In my current role (not the tech startup), predictive modeling is core to our company’s value proposition. As a result, we have a large data science team relative to the size of the company and access to great compute resources.

But at the tech startup, predictive modeling was viewed by many as a nice-to-have. I made business cases to product managers for why they should add predictive components to their products. Most were interested, but early on none could find time on the roadmap given other priorities.

As the company and it’s product offerings expanded, eventually new senior leaders joined and key existing leaders began to believe data science was part of the critical path. From there, we finally got models in production and grew the team.

If your organization doesn’t have an executive sponsor, be persistent in building your business case but expect an uphill battle early on.

Infrastructure Prerequisites

Before data scientists can be productive, you need 1) data and 2) data engineers that can make it accessible. (Read this if you’re not sure about the difference between a data engineer and a data scientist.)

When I joined as the first data scientist, data was locked in a transactional database with prohibitively slow query times. An engineering team was in the middle of building a Spark-based data platform, but it was designed for customer reporting, not data science. So to get access to the data and do my work, I sat next to the data architect and learned Scala.

It wasn’t until the business intelligence team built a data warehouse in Snowflake when life as a data scientist got easy. None of my models made it to production until this data warehouse was built. Something worth noting here: the business intelligence team doubled in size to build and maintain the data warehouse.

Org Structure

There’s no easy answer to the question of where in your organization a data science team should live. Expect to go through some trial and error with your data science org structure in the early days. I personally had 7 different bosses in 2.5 years and went through 3 re-orgs.

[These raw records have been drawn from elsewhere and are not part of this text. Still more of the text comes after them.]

Lemma groupIntents_spec intents :
  NoDup (JsMap.keys (groupIntents intents)) /\
  forall k, JsMap.get (groupIntents intents) k =
    match groupOf k intents with [] => None | g => Some g end.
Proof.
  unfold groupIntents. induction intents as [|i intents IH] using rev_ind.
  - split; [constructor|done].
  - rewrite fold_left_app. destruct IH as [IH1 IH2]. split; [by apply addToGroup_keys|].
    intros k. simpl. rewrite addToGroup_get, IH2. unfold groupOf.
    rewrite filter_app, filter_cons, filter_nil. case_bool_decide as E.
    + rewrite decide_True by done. by destruct (filter _ intents).
    + rewrite decide_False by done. by rewrite app_nil_r.
Qed.

(** ** The loop *)

Definition idsOf (ms : list MatchResult) : list string := flat_map (fun m => [intentAId m; intentBId m]) ms.
Lemma idsOf_app ms ms' : idsOf (ms ++ ms') = idsOf ms ++ idsOf ms'.
Proof. apply flat_map_app. Qed.

(** A match made of one intent of each list. *)
Definition madeOf (inA outA : string) (l r : list Intent) (m : MatchResult) : Prop :=
  exists a b, a ∈ l /\ b ∈ r /\ id a ≠ id b /\ m = mkNetMatch inA outA a b.
(** The loop state: the used set lists the ids of the matches so far. *)
Definition consistent (st : list MatchResult * list string) : Prop := st.2 = idsOf st.1 /\ NoDup st.2.
Definition allUsed (l : list Intent) (used : list string) : Prop := forall a, a ∈ l -> id a ∈ used.

Lemma has_true (l : list string) k : JsSet.has l k = true <-> k ∈ l.
Proof. unfold JsSet.has. apply bool_decide_eq_true. Qed.
Lemma has_false (l : list string) k : JsSet.has l k = false <-> k ∉ l.
Proof. unfold JsSet.has. apply bool_decide_eq_false. Qed.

Nonetheless, here are some popular org structures for data science.

  • In parallel with software engineers
    • If your data science team is building models for production, customer-facing systems, it probably should report into the CTO.
    • Data science is similar to DevOps in that it is separate from but in support of software engineering.
    • The languages and tools for data science are different from those of software engineering, so there needs to be some separation. But not too much, because software engineering will consume model outputs. Coordination will need to be tight.
  • Center of excellence
    • It’s common for data science teams to be at least partially centralized, with most team members reporting into a head of data science.
    • It’s important to have at least some level of centralization so data scientists can share knowledge with one another, do peer reviews, and collaborate during the creative stages of model development.
  • Embedded with product teams
    • Early on, I sat with a product team mixed with engineers, designers, and product managers. This approach failed for me because I was forced to use software engineering tools to deploy models, rather than the data science tools I was comfortable with. I decided to leave that team and join the business intelligence team to get more of the center-of-excellence benefits described above.
  • Internal modeling
    • If your data science team is building models for internal users (more of a consulting, business intelligence-type function but with machine learning), then it might not make sense for the data science team to report into engineering. But as the team scales and use cases expand into customer-facing products, engineering becomes a more natural place to live.

Team Composition

While there’s no prescription for optimum data science team composition, you should be aware of the many backgrounds and specialties within data science (and the many similar roles often confused with data science).

  • Researcher
    • If your product or solution approaches the known boundaries of machine learning, you may want to stack your team with PhD’s.
    • Examples of unsolved problems that require deep research:
  • Engineer
    • Most predictive modeling use cases do not exist on the boundaries of knowledge. They involve applying known algorithms to new contexts. Chances are, your use case falls into this category.
    • Build a team with solid foundations in statistics and programming. They will move quickly to find statistically-sound solutions using known approaches, and be capable of deploying to production.
  • Business
    • Users and product managers can’t always anticipate what is possible when machine learning is applied to your data. Have enough team members capable of working closely with the product team to assist with ideation, feasibility studies, and rapid prototypes when needed.
    • Data visualization and business communication are also crucial. Ensure you have enough team members who can tell a compelling story with data.
  • Specialties
    • Depending on your machine learning task and the type of input data you have, you may need to hire someone who specializes in one of the following.
      • Natural Language Processing (NLP) – text data
      • Computer Vision – image or video data
      • Deep Learning – massive, unstructured data sets
      • Personalization – product recommendations
      • Reinforcement Learning – robotics, navigation, finance
      • Fraud and Anomaly Detection – finance, web security, IoT
      • Time Series – finance, event data

Recruiting

Data science has consistently ranked as one of the best jobs in the US for many years. There’s high demand for data scientists and a stubborn shortage driven by the difficulty of acquiring all the requisite skills.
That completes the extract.